A New York, personaggio celebrato per il suo passato risorgimentale, Anselmo divenne presidente della Camera di Commercio Italiana di New York e terzo presidente della Società Reduci dalle Patrie Battaglie (4 settembre 1886 - 22 aprile 1888) e conservò la carica onoraria a vita, dopo aver ceduto il posto ad Adriano Lemmi per recarsi in Giappone in seguito alla morte del figlio Arnaldo. Ammalatosi, tornò a curarsi a Milano dove morì per apoplessia alle una del 4 novembre 1890 nella sua casa in via Morigi n. 5. La notizia della sua morte fu accolta con molta commozione fra gli emigrati italiani d'America, e la Società dei Reduci dalle Patrie Battaglie abbrunò la bandiera per trenta giorni in segno di lutto.

Nell'ottobre del 1870 Anselmo, la moglie Anna e la figlia Luisa furono ospiti in casa di Karl Marx.
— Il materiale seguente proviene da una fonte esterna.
(** C2, the failing run: the browser launches and opening the page is
    rejected.  [getPage] throws the rejection, the browser handle stays
    set and the browser is not closed; the next [getPage] makes no driver
    call and returns the null page, and the next navigation dies on it. *)
Theorem newPage_failure_keeps_browser :
  fst (@getPage sim_env (sim_initial sim_newPage_broken))
    = Throw (protocol_error "Target.createTarget failed") /\
  browser sim_stuck = Some 1%nat /\
  page sim_stuck = None /\
  filter is_close (log sim_stuck) = [] /\
  @getPage sim_env sim_stuck = (Ok None, sim_stuck) /\
  fst (run navigate_example None sim_stuck) = Throw (null_deref "goto") /\
  filter is_launch (new_events sim_stuck
                      (snd (run navigate_example None sim_stuck))) = [].
Proof. vm_compute. repeat split. Qed.

(** C3, witness: a held session on the simulated machine. *)
Lemma getPage_idempotent_witness :
  browser (sim_ready sim_world) = Some 1%nat /\
  @getPage sim_env (sim_ready sim_world)
    = (Ok (Some 1%nat), sim_ready sim_world) /\
  filter is_launch
    (new_events (sim_ready sim_world)
       (@run_all sim_env [navigate_example; click_missing; get_text_three]
                 None true (sim_ready sim_world))) = [].
Proof.
  destruct (@getPage_idempotent_when_ready sim_env (sim_ready sim_world)
              1%nat eq_refl) as (Hget & Hrun & _).
  split; [reflexivity |]. split; [exact Hget |].
  destruct (Hrun [navigate_example; click_missing; get_text_three]
                 None true eq_refl) as (_ & _ & Hnone).
  exact Hnone.
Defined.

(** C4, counterexample: the signal is raised while the navigation (the
    fifth driver call of the run) is in flight; the navigation is carried
    through, the title and the URL are still read, and the action returns
    its success envelope. *)
Lemma navigate_survives_raised_signal :
  aborted_at raised_during_fifth_call
             (List.length (log (sim_initial sim_world))) = false /\
  aborted_at raised_during_fifth_call 5 = true /\
  nth_error (log (snd (run navigate_example (Some raised_during_fifth_call)
                           (sim_initial sim_world)))) 4
    = Some (Ev (existT _ _ (Goto 1%nat "https://example.com/" "networkidle0"))
               None) /\
  List.length (log (snd (run navigate_example (Some raised_during_fifth_call)
                             (sim_initial sim_world)))) = 7%nat /\
  fst (run navigate_example (Some raised_during_fifth_call)
           (sim_initial sim_world))
    = Ok (mkEnvelope
            [ Text (check_mark ++ " Loaded: Example Domain")%string;
              Text "URL: https://example.com/" ]
            [ ("title", JStr "Example Domain");
              ("url", JStr "https://example.com/") ]
            None).
Proof. vm_compute. repeat split. Qed.

(** C5, counterexample: a document of five characters read with
    [maxLength = 0].  The length exceeds the parameter, yet the text comes
    back whole and [truncated] is false. *)
Lemma get_text_zero_cap_not_truncated :
  str_length "hello" > 0 /\
  fst (run get_text_uncapped None (sim_initial sim_world))
    = Ok (mkEnvelope
            [ Text "hello" ]
            [ ("length", JNum 5);
              ("truncated", JBool false);
              ("url", JStr "https://example.com/") ]
            None) /\
  "hello" <> (slice0 "hello" 0 ++ truncation_marker)%string.
Proof.
  split; [reflexivity |]. split; [vm_compute; reflexivity |].
  vm_compute. discriminate.
Qed.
Durante quel soggiorno, nel diario di Jenny Marx, Anselmo lasciò un curioso ritratto di sé, dichiarando che la sua virtù preferita era la modestia, la qualità che apprezzava in un uomo era la sincerità ed in una donna l'amore; diceva che la sua principale caratteristica fosse la perseveranza e la sua idea di felicità consistesse nel dolce far niente, mentre quella di infelicità stesse tutta nel dovere andare in città. Scusava il vizio dell'eccessiva generosità, mentre condannava la doppiezza e avversava la polemica. Luigi XI era il personaggio storico che non amava, mentre Dante era il suo poeta prediletto, e Macaulay il prosatore. La sua occupazione preferita era quella di prendere in giro le sue figlie più piccole, la sua massima era "fatti e non parole", e il suo motto: se puoi farlo oggi, non farlo domani!.[7]

  1. ^ Dal foglio di famiglia conservato presso l'Archivio storico del Comune di Mantova e dal Testamento di Ferruccio Arnaldo Vivanti, primogenito, reperito e messomi a disposizione da Anne Urbancic dell'Università di Toronto.
  2. ^ R. Giusti. Compromessi politici nel mantovano. Mantova 1966.
  3. ^ Archivio di stato di Torino, N. 11792-XI.
  4. ^ Ivi, senza segnatura.
  5. ^ Thed National Archives, rif. H01/02/3667/ ins. 2322934.
  6. ^ Si vedano le cronache del Times dell'epoca.
  7. ^ Familie Marx privat Akademie Verlag, Berlinn 2005.